Lemma residual_units_length n : forall k i s filters,
  List.length (residual_units n k i s filters) = (8 * n)%nat.
Proof.
  induction n as [|n IH]; intros k i s filters; [reflexivity|].
  cbn [residual_units]. rewrite length_app, IH, residual_unit_length. lia.
Qed.

Lemma MultiResBlock_nodes_length k i s n1 n2 n3 :
  List.length (MultiResBlock_nodes k i s n1 n2 n3) = 16%nat.
Proof. reflexivity. Qed.

Lemma conv2d_nodes_length k i s filters kernel a :
  List.length (conv2d_nodes k i s filters kernel (Some a)) = 3%nat.
Proof. reflexivity. Qed.

(** Solves the side conditions of a step: known lengths, evaluated filter
    counts, non-negative sizes, equal sizes. *)
Ltac side_condition :=
  cbn [K.tshape K.tid rows cols channels fst snd];
  solve [ eassumption | reflexivity | lia | unfold twice; lia ].

(** Runs the first statement of a chain with [step], names the record it
    leaves and notes its length. *)
Tactic Notation "run_step" uconstr(step) :=
  erewrite bind_Ok by (eapply step; side_condition);
  cbv beta;
  cbn [K.tshape K.tid rows cols channels fst snd Z.add Pos.add Pos.succ
       Pos.add_carry];
  lazymatch goal with
  | Hlen : List.length ?g0 = _ |- _ _ (?g0 ++ ?l) = _ =>
      let g' := fresh "g" in
      let Hg := fresh "Hg" in
      let Hl := fresh "Hlen" in
      remember (g0 ++ l) as g' eqn:Hg;
      assert (Hl : List.length g' = (List.length l + List.length g0)%nat)
        by (rewrite Hg; apply length_snoc);
      rewrite Hlen in Hl;
      rewrite ?MultiResBlock_nodes_length, ?residual_units_length,
        ?conv2d_nodes_length in Hl;
      cbn [List.length Nat.add Nat.mul Nat.sub conv2d_out] in Hl |- *;
      clear Hlen
  end.

Lemma MultiResUnet_run a b c g :
  0 < a -> 0 < b -> 0 <= c ->
  MultiResUnet
    (twice (twice (twice (twice a))), twice (twice (twice (twice b))), c) g =
  Ok (unet_model (List.length g) a b c, g ++ unet_nodes (List.length g) a b c).
Proof.
  intros Ha Hb Hc.
  rewrite <- unet_Model.
  remember (List.length g) as k eqn:Hlen. symmetry in Hlen.
  unfold MultiResUnet.
  run_step Input_step.
  run_step (MultiResBlock_step 32 8 17 26).
  run_step MaxPooling2D_step.
  run_step (ResPath_step 32 _ _ 4%nat).
  run_step (MultiResBlock_step 64 17 35 53).
  run_step MaxPooling2D_step.
  run_step (ResPath_step 64 _ _ 3%nat).
  run_step (MultiResBlock_step 128 35 71 106).
  run_step MaxPooling2D_step.
  run_step (ResPath_step 128 _ _ 2%nat).
  run_step (MultiResBlock_step 256 71 142 213).
  run_step MaxPooling2D_step.
  run_step (ResPath_step 256 _ _ 1%nat).
  run_step (MultiResBlock_step 512 142 284 427).
  run_step Conv2DTranspose_step.
  run_step Concatenate_step.
  run_step (MultiResBlock_step 256 71 142 213).
  run_step Conv2DTranspose_step.
  run_step Concatenate_step.
  run_step (MultiResBlock_step 128 35 71 106).
  run_step Conv2DTranspose_step.
  run_step Concatenate_step.
  run_step (MultiResBlock_step 64 17 35 53).
  run_step Conv2DTranspose_step.
  run_step Concatenate_step.
  run_step (MultiResBlock_step 32 8 17 26).
  run_step conv2d_step.
  rewrite bind_ret. subst.
  rewrite <- !app_assoc.
  unfold unet_nodes, unet_input, unet_output.
  cbn [Nat.add app]. reflexivity.
Qed.

(** ** Running [MultiResUnet] on an input that does not halve four times *)

Lemma MaxPooling2D_floor_step x h w c h' w' g k :
  List.length g = k ->
  K.tshape x = (h, w, c) ->
  h' = h / 2 -> w' = w / 2 ->
  2 <= h -> 2 <= w -> 0 <= c ->
  K.call (K.layers.MaxPooling2D (2, 2)) [x] g =
  Ok (K.mkTensor k (h', w', c), g ++ [pool_node (K.tid x) (h', w', c)]).
Proof.
  intros <- Hx -> -> Hh Hw Hc. apply call_Ok.
  cbn [map K.compute_output_shape]. rewrite Hx.
  change (K.positive_pair (2, 2)) with true.
  cbn [rows cols channels fst snd K.window_fits].
  rewrite (proj2 (Z.leb_le 2 h)), (proj2 (Z.leb_le 2 w)) by lia.
  cbn [andb]. unfold K.conv_output_length.
  replace (h - 2 + 1 + 2 - 1) with h by lia.
  replace (w - 2 + 1 + 2 - 1) with w by lia.
  apply as_shape_nonneg; try assumption; apply Z.div_pos; lia.
Qed.

(** A pooling window that does not fit its input is refused. *)
Lemma MaxPooling2D_refused x g :
  rows (K.tshape x) < 2 \/ cols (K.tshape x) < 2 ->
  K.call (K.layers.MaxPooling2D (2, 2)) [x] g =
  Err (FrameworkError InvalidArgument).
Proof.
  intros H. apply call_Err.
  cbn [map K.compute_output_shape].
  change (K.positive_pair (2, 2)) with true.
  cbn [fst snd K.window_fits].
  destruct (Z.leb_spec 2 (rows (K.tshape x))) as [Hr|Hr]; [|reflexivity].
  destruct (Z.leb_spec 2 (cols (K.tshape x))) as [Hc|Hc]; [|reflexivity].
  lia.
Qed.

Lemma Concatenate_mismatch x y g :
  rows (K.tshape y) <> rows (K.tshape x)
  \/ cols (K.tshape y) <> cols (K.tshape x) ->
  K.call K.layers.Concatenate [x; y] g = Err (FrameworkError ShapeMismatch).
Proof.
  intros H. apply call_Err.
  cbn [map K.compute_output_shape K.concat_all].
  destruct (Z.eqb_spec (rows (K.tshape x)) (rows (K.tshape y))) as [Hr|Hr];
    [|reflexivity].
  destruct (Z.eqb_spec (cols (K.tshape x)) (cols (K.tshape y))) as [Hc|Hc];
    [|reflexivity].
  destruct H as [H|H]; congruence.
Qed.

(** Either the two tensors agree on the spatial axes and the run goes on,
    or the concatenation stops it. *)
Ltac concatenate_or_stop h w :=
  lazymatch goal with
  | |- bind (K.call K.layers.Concatenate [?x; ?y]) _ _ = _ =>
      destruct (Z.eq_dec (rows (K.tshape y)) (rows (K.tshape x))) as [h|h];
      [ destruct (Z.eq_dec (cols (K.tshape y)) (cols (K.tshape x))) as [w|w];
        [ cbn [K.tshape rows cols fst snd] in h, w
        | erewrite bind_Err by (apply Concatenate_mismatch; right; exact w);
          reflexivity ]
      | erewrite bind_Err by (apply Concatenate_mismatch; left; exact h);
        reflexivity ]
  end.

Lemma MultiResUnet_mismatch h w c g :
  16 <= h -> 16 <= w -> 0 <= c ->
  ~ ((16 | h) /\ (16 | w)) ->
  MultiResUnet (h, w, c) g = Err (FrameworkError ShapeMismatch).
Proof.
  intros Hh Hw Hc Hdiv.
  assert (Hh1 : 8 <= h / 2) by (apply Z.div_le_lower_bound; lia).
  assert (Hw1 : 8 <= w / 2) by (apply Z.div_le_lower_bound; lia).
  remember (h / 2) as h1 eqn:Eh1. remember (w / 2) as w1 eqn:Ew1.
  assert (Hh2 : 4 <= h1 / 2) by (apply Z.div_le_lower_bound; lia).
  assert (Hw2 : 4 <= w1 / 2) by (apply Z.div_le_lower_bound; lia).
  remember (h1 / 2) as h2 eqn:Eh2. remember (w1 / 2) as w2 eqn:Ew2.
  assert (Hh3 : 2 <= h2 / 2) by (apply Z.div_le_lower_bound; lia).
  assert (Hw3 : 2 <= w2 / 2) by (apply Z.div_le_lower_bound; lia).
  remember (h2 / 2) as h3 eqn:Eh3. remember (w2 / 2) as w3 eqn:Ew3.
  assert (Hh4 : 1 <= h3 / 2) by (apply Z.div_le_lower_bound; lia).
  assert (Hw4 : 1 <= w3 / 2) by (apply Z.div_le_lower_bound; lia).
  remember (h3 / 2) as h4 eqn:Eh4. remember (w3 / 2) as w4 eqn:Ew4.
  remember (List.length g) as k eqn:Hlen. symmetry in Hlen.
  unfold MultiResUnet.
  run_step Input_step.
  run_step (MultiResBlock_step 32 8 17 26).
  run_step MaxPooling2D_floor_step.
  run_step (ResPath_step 32 _ _ 4%nat).
  run_step (MultiResBlock_step 64 17 35 53).
  run_step MaxPooling2D_floor_step.
  run_step (ResPath_step 64 _ _ 3%nat).
  run_step (MultiResBlock_step 128 35 71 106).
  run_step MaxPooling2D_floor_step.
  run_step (ResPath_step 128 _ _ 2%nat).
  run_step (MultiResBlock_step 256 71 142 213).
  run_step MaxPooling2D_floor_step.
  run_step (ResPath_step 256 _ _ 1%nat).
  run_step (MultiResBlock_step 512 142 284 427).
  run_step Conv2DTranspose_step.
  concatenate_or_stop E3 F3.
  run_step Concatenate_step.
  run_step (MultiResBlock_step 256 71 142 213).
  run_step Conv2DTranspose_step.
  concatenate_or_stop E2 F2.
  run_step Concatenate_step.
  run_step (MultiResBlock_step 128 35 71 106).
  run_step Conv2DTranspose_step.
  concatenate_or_stop E1 F1.
  run_step Concatenate_step.
  run_step (MultiResBlock_step 64 17 35 53).
  run_step Conv2DTranspose_step.
  concatenate_or_stop E0 F0.
  exfalso. apply Hdiv. unfold twice in E0, F0.
  split; [exists h4|exists w4]; lia.
Qed.

(** ** Running [MultiResUnet] on an input too small to pool four times *)

(** Either the window fits and the pooling halves the tensor, or the
    pooling stops the run. *)
Ltac pool_or_stop h w :=
  lazymatch goal with
  | |- bind (K.call (K.layers.MaxPooling2D (2, 2)) [?x]) _ _ = _ =>
      destruct (Z_lt_dec (rows (K.tshape x)) 2) as [h|h];
      [ erewrite bind_Err by (apply MaxPooling2D_refused; left; exact h);
        reflexivity
      | destruct (Z_lt_dec (cols (K.tshape x)) 2) as [w|w];
        [ erewrite bind_Err by (apply MaxPooling2D_refused; right; exact w);
          reflexivity
        | cbn [K.tshape rows cols fst snd] in h, w ] ]
  end.

Lemma MultiResUnet_small h w c g :
  0 <= h -> 0 <= w -> 0 <= c ->
  h < 16 \/ w < 16 ->
  MultiResUnet (h, w, c) g = Err (FrameworkError InvalidArgument).
Proof.
  intros Hh Hw Hc Hsmall.
  assert (Hh1 : 0 <= h / 2 /\ 2 * (h / 2) <= h)
    by (split; [apply Z.div_pos|apply Z.mul_div_le]; lia).
  assert (Hw1 : 0 <= w / 2 /\ 2 * (w / 2) <= w)
    by (split; [apply Z.div_pos|apply Z.mul_div_le]; lia).
  remember (h / 2) as h1 eqn:Eh1. remember (w / 2) as w1 eqn:Ew1.
  assert (Hh2 : 0 <= h1 / 2 /\ 2 * (h1 / 2) <= h1)
    by (split; [apply Z.div_pos|apply Z.mul_div_le]; lia).
  assert (Hw2 : 0 <= w1 / 2 /\ 2 * (w1 / 2) <= w1)
    by (split; [apply Z.div_pos|apply Z.mul_div_le]; lia).
  remember (h1 / 2) as h2 eqn:Eh2. remember (w1 / 2) as w2 eqn:Ew2.
  assert (Hh3 : 0 <= h2 / 2 /\ 2 * (h2 / 2) <= h2)
    by (split; [apply Z.div_pos|apply Z.mul_div_le]; lia).
  assert (Hw3 : 0 <= w2 / 2 /\ 2 * (w2 / 2) <= w2)
    by (split; [apply Z.div_pos|apply Z.mul_div_le]; lia).
  remember (h2 / 2) as h3 eqn:Eh3. remember (w2 / 2) as w3 eqn:Ew3.
  remember (List.length g) as k eqn:Hlen. symmetry in Hlen.
  unfold MultiResUnet.
  run_step Input_step.
  run_step (MultiResBlock_step 32 8 17 26).
  pool_or_stop P0 Q0.
  run_step MaxPooling2D_floor_step.
  run_step (ResPath_step 32 _ _ 4%nat).
  run_step (MultiResBlock_step 64 17 35 53).
  pool_or_stop P1 Q1.
  run_step MaxPooling2D_floor_step.
  run_step (ResPath_step 64 _ _ 3%nat).
  run_step (MultiResBlock_step 128 35 71 106).
  pool_or_stop P2 Q2.
  run_step MaxPooling2D_floor_step.
  run_step (ResPath_step 128 _ _ 2%nat).
  run_step (MultiResBlock_step 256 71 142 213).
  pool_or_stop P3 Q3.
  exfalso. lia.
Qed.

(** ** Every run of [MultiResUnet] *)

Lemma sixteen_times n : n mod 16 = 0 ->
  n = twice (twice (twice (twice (sixteenth n)))).
Proof.
  intros H. unfold twice, sixteenth.
  pose proof (Z.div_mod n 16). lia.
Qed.

Lemma MultiResUnet_negative s g :
  K.nonnegative s = false ->
  MultiResUnet s g = Err (FrameworkError InvalidArgument).
Proof.
  intros H. unfold MultiResUnet. apply bind_Err. apply call_Err.
  cbn [map K.compute_output_shape]. unfold K.as_shape. rewrite H. reflexivity.
Qed.

Lemma poolable_true h w c :
  poolable (h, w, c) = true <-> 16 <= h /\ 16 <= w /\ 0 <= c.
Proof.
  unfold poolable, K.nonnegative. cbn [rows cols channels fst snd].
  rewrite !andb_true_iff, !Z.leb_le. lia.
Qed.

Lemma MultiResUnet_cases h w c g :
  MultiResUnet (h, w, c) g =
  if poolable (h, w, c)
  then
    if andb (h mod 16 =? 0) (w mod 16 =? 0)
    then Ok (unet_model (List.length g) (sixteenth h) (sixteenth w) c,
             g ++ unet_nodes (List.length g) (sixteenth h) (sixteenth w) c)
    else Err (FrameworkError ShapeMismatch)
  else Err (FrameworkError InvalidArgument).
Proof.
  destruct (poolable (h, w, c)) eqn:Hp.
  - apply poolable_true in Hp. destruct Hp as (Hh & Hw & Hc).
    destruct (Z.eqb_spec (h mod 16) 0) as [Eh|Eh];
      [destruct (Z.eqb_spec (w mod 16) 0) as [Ew|Ew]|]; cbn [andb].
    + rewrite (sixteen_times h Eh) at 1. rewrite (sixteen_times w Ew) at 1.
      apply MultiResUnet_run; [| |assumption];
        unfold sixteenth; apply Z.div_str_pos; lia.
    + apply MultiResUnet_mismatch; try assumption.
      intros [_ Hd]. apply Ew. apply Z.mod_divide in Hd; [exact Hd|lia].
    + apply MultiResUnet_mismatch; try assumption.
      intros [Hd _]. apply Eh. apply Z.mod_divide in Hd; [exact Hd|lia].
  - destruct (K.nonnegative (h, w, c)) eqn:Hnn.
    + unfold poolable in Hp. rewrite Hnn in Hp. cbn [andb rows cols fst snd] in Hp.
      unfold K.nonnegative in Hnn. cbn [rows cols channels fst snd] in Hnn.
      rewrite !andb_true_iff, !Z.leb_le in Hnn. destruct Hnn as [[Hh Hw] Hc].
      apply andb_false_iff in Hp. rewrite !Z.leb_gt in Hp.
      apply MultiResUnet_small; assumption.
    + apply MultiResUnet_negative. exact Hnn.
Qed.

Lemma MultiResUnet_Ok_inv h w c g m g' :
  MultiResUnet (h, w, c) g = Ok (m, g') ->
  m = unet_model (List.length g) (sixteenth h) (sixteenth w) c
  /\ g' = g ++ unet_nodes (List.length g) (sixteenth h) (sixteenth w) c.
Proof.
  rewrite MultiResUnet_cases.
  destruct (poolable (h, w, c)); [|discriminate].
  destruct (andb (h mod 16 =? 0) (w mod 16 =? 0)); [|discriminate].
  intros H. injection H as <- <-. split; reflexivity.
Qed.

Lemma MultiResUnet_Ok_size h w c g m g' :
  MultiResUnet (h, w, c) g = Ok (m, g') ->
  h = twice (twice (twice (twice (sixteenth h))))
  /\ w = twice (twice (twice (twice (sixteenth w)))).
Proof.
  rewrite MultiResUnet_cases.
  destruct (poolable (h, w, c)); [|discriminate].
  destruct (Z.eqb_spec (h mod 16) 0) as [Eh|Eh]; [|discriminate].
  destruct (Z.eqb_spec (w mod 16) 0) as [Ew|Ew]; [|discriminate].
  intros _. split; apply sixteen_times; assumption.
Qed.

Lemma unet_nodes_length k a b c : List.length (unet_nodes k a b c) = 240%nat.
Proof. reflexivity. Qed.

Lemma indexed_length l : forall k, List.length (indexed k l) = List.length l.
Proof.
  induction l as [|n l IH]; intros k; [reflexivity|].
  cbn [indexed List.length]. rewrite IH. reflexivity.
Qed.

Lemma unet_model_shift k a b c :
  unet_model k a b c = shift_model k (unet_model 0 a b c).
Proof.
  unfold unet_model, shift_model. cbn [K.inputs K.outputs K.model_layers map].
  rewrite map_rev, indexed_shift, <- unet_nodes_shift. reflexivity.
Qed.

## WHAT IS EXPECTED
In the material above, each line with the word "kernel" should be copied.

## COMPLETED EXERCISE
Lemma conv2d_nodes_length k i s filters kernel a :
  List.length (conv2d_nodes k i s filters kernel (Some a)) = 3%nat.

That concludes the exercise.